Fifi grita de felicidad, que es como morirse de alegría. Desde su título original (Fifi howls from happiness) la película de Mitra Farahani juega a la inversión y al contrapunto. El grito supone ira y desesperación, no dicha. Morirse supone un hecho trágico, no festivo. Y ahí está la clave de toda la película. Entre la solemnidad de su relato y la risa seca, casi cínica del artista que se propone retratar, Farahani construye y deja construir lo que, se supone, es la obra última de un realizador que lo destruyó todo. El resultado: un lienzo blanco sin tocar y una película que intenta reflejar ese acto final.

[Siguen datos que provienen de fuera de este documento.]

(** A number: an optional minus, an integer part (a lone zero, or
    digits not starting with zero), an optional fraction (a point and
    at least one digit) and an optional exponent (e or E, an optional
    sign, at least one digit).  It is an integer when it has neither
    fraction nor exponent. *)
Definition scan_number (s : list ascii) : option (pyval * list ascii) :=
  let '(neg, s1) :=
    match s with
    | c :: s' => if code c =? 45 then (true, s') else (false, s)
    | [] => (false, [])
    end in
  let '(ip, s2) :=
    match s1 with
    | c :: s1' =>
        if code c =? 48 then ([0], s1')
        else read_digits false s1
    | [] => ([], [])
    end in
  match ip with
  | [] => None
  | _ :: _ =>
      let '(fp, s3) :=
        match s2 with
        | c :: s2' =>
            if (code c =? 46) && starts_with_digit s2' then read_digits false s2'
            else ([], s2)
        | [] => ([], [])
        end in
      let '(ex, s4) :=
        match s3 with
        | c :: s3' =>
            if code (lower c) =? 101 then
              let '(eneg, s3'') :=
                match s3' with
                | g :: t =>
                    if code g =? 45 then (true, t)
                    else if code g =? 43 then (false, t)
                    else (false, s3')
                | [] => (false, [])
                end in
              match read_digits false s3'' with
              | ([], _) => (None, s3)
              | (ds, rest) => (Some (if eneg then - digits_value ds else digits_value ds), rest)
              end
            else (None, s3)
        | [] => (None, [])
        end in
      match fp, ex with
      | [], None => Some (PyInt (if neg then - digits_value ip else digits_value ip), s4)
      | _, _ =>
          Some (PyFloat (float_of_decimal neg (digits_value (ip ++ fp)%list)
                           (default 0 ex - Z.of_nat (length fp))), s4)
      end
  end.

Bahman Mohassess pintó cuerpos mutilados y deformes en los tiempos en que todo parecía estar en su lugar y todos eran iguales (nadie es igual a nadie, se le escucha decir). Luego agregó bocas y ojos a sus obras en un tiempo (hoy) en el que todo tiende a parecerse a todo. Su pintura principal, la que da nombre a la película, es un cuerpo con una boca gigante y profunda que ocupa toda la cara, es un rostro vacío y redondo que remite al famoso grito de Munch pero que, lejos de expresar un estado de ánimo, transmite una sensación incómoda de vacío a partir de la falta de gestos.

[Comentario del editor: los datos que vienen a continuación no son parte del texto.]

Lemma record_policy_performance_bounded (self : t) (nm : string) (ok : bool) (tm : Q) :
  histories_bounded self -> histories_bounded (record_policy_performance self nm ok tm).
Proof.
  intros H other records Hl.
  destruct (decide (nm = other)) as [->|Hne].
  - destruct (record_policy_performance_history self other ok tm)
      as (r & d & Hr & _ & _ & Hb & _).
    rewrite Hr in Hl. inversion Hl; subst r. exact Hb.
  - unfold record_policy_performance in Hl. cbn [policy_performance] in Hl.
    rewrite lookup_insert_ne in Hl by exact Hne. apply (H other records Hl).
Qed.

Lemma record_all_bounded (events : list (string * bool * Q)) : forall self,
  histories_bounded self -> histories_bounded (record_all self events).
Proof.
  induction events as [|e rest IH]; intros self H; simpl; [exact H|].
  apply IH. apply record_policy_performance_bounded. exact H.
Qed.

End Selector.

(** X18: [record_policy_performance] leaves for the named policy a history
    that ends with the new record, is a suffix of the old history followed
    by the new record, and has the smaller of 100 and one more than the old
    number of records; the histories of the other policies are unchanged;
    so after any sequence of calls on a selector whose histories had at
    most 100 records, as a new selector's have, every history has at most
    100 records. *)
Theorem X18_performance_history_is_bounded (self : PolicySelector.t)
    (events : list (string * bool * Q)) :
  histories_bounded self ->
  histories_bounded (record_all self events)
  /\ forall nm ok tm,
       (exists records dropped,
           PolicySelector.policy_performance
             (PolicySelector.record_policy_performance self nm ok tm) !! nm = Some records
           /\ (dropped ++ records)%list
              = (default [] (PolicySelector.policy_performance self !! nm)
                 ++ [{| PolicySelector.success := ok;
                        PolicySelector.completion_time_ms := tm |}])%list
           /\ last records = Some {| PolicySelector.success := ok;
                                     PolicySelector.completion_time_ms := tm |}
           /\ length records
              = Nat.min 100
                  (S (length (default [] (PolicySelector.policy_performance self !! nm)))))
       /\ forall other, other <> nm ->
            PolicySelector.policy_performance
              (PolicySelector.record_policy_performance self nm ok tm) !! other
            = PolicySelector.policy_performance self !! other.
Proof.
  intros H. split; [apply record_all_bounded; exact H|].
  intros nm ok tm. split.
  - destruct (record_policy_performance_history self nm ok tm)
      as (r & d & H1 & H2 & H3 & _ & H5).
    exists r, d. repeat split; assumption.
  - intros other Hne. unfold PolicySelector.record_policy_performance.
    cbn [PolicySelector.policy_performance]. apply lookup_insert_ne. congruence.
Qed.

En algún momento de su carrera Mohassess destruye casi toda su obra y desaparece. Se queda con unas pocas obras. Su rastro se pierde y se vuelve casi inhallable. Farahani persigue su sombra y finalmente lo encuentra en un hotel italiano. Una vez allí, Mohassess accede a ser filmado aun cuando no comprende del todo cuál es el objetivo de la directora, eso nunca queda claro, como tampoco queda claro de qué forma se produce el encuentro, pero igualmente da indicaciones, hace observaciones sobre la música, sugiere tomas e incorpora fragmentos de poesía a cada capítulo. La película de a poco se vuelve suya, Farahani accede a ese juego y la creación es compartida. Mohassess habla pero nunca pinta, incluso en el único registro de archivo que se conserva de su juventud nunca se lo ve tocar un cuadro. Habla y fuma, se mueve, se sienta, cuenta anécdotas nocturnas, pero nunca pinta. En algún momento aparecen unos hermanos coleccionistas de arte que le encargan un cuadro. El viejo artista acepta, pero el trabajo nunca va a concretarse.
Aun cuando por momentos Farahani evidencia demasiado las costuras de su película, El Picasso de Persia siempre respira, nunca se vuelve monótona ni aburrida. Descubre la figura de Mohassess, un poco chanta, un poco desconfiada pero siempre querible, que de a ratos recuerda al Elmir d´ Hory retratado por Welles en Fake. Ambas películas hacen de la trampa y el artificio una idea del mundo. Y en esa idea, el cine intenta una vez más capturarlo todo. Mohassess muere y la película registra, fuera de campo, su desaparición, su desprenderse definitivo. Quedan su sombra y su voz para cerrar el relato (los coleccionistas heredan los trabajos conservados). Después de su muerte, la voz del falso Picasso reaparece, no sólo para sugerir finalizar la película con imágenes del mar, sino para certificar una frase que es de su autoría y que antecede a uno de los capítulos: “el hombre vive en la muerte”, y el cine parece estar ahí para confirmar esa inversión imposible.
El Picasso de Persia (Fifi az khoshhali zooze mikeshad, EE.UU. / Irán / Francia, 2013), de Mitra Farahani, c/ Bahman Mohassess, 96’.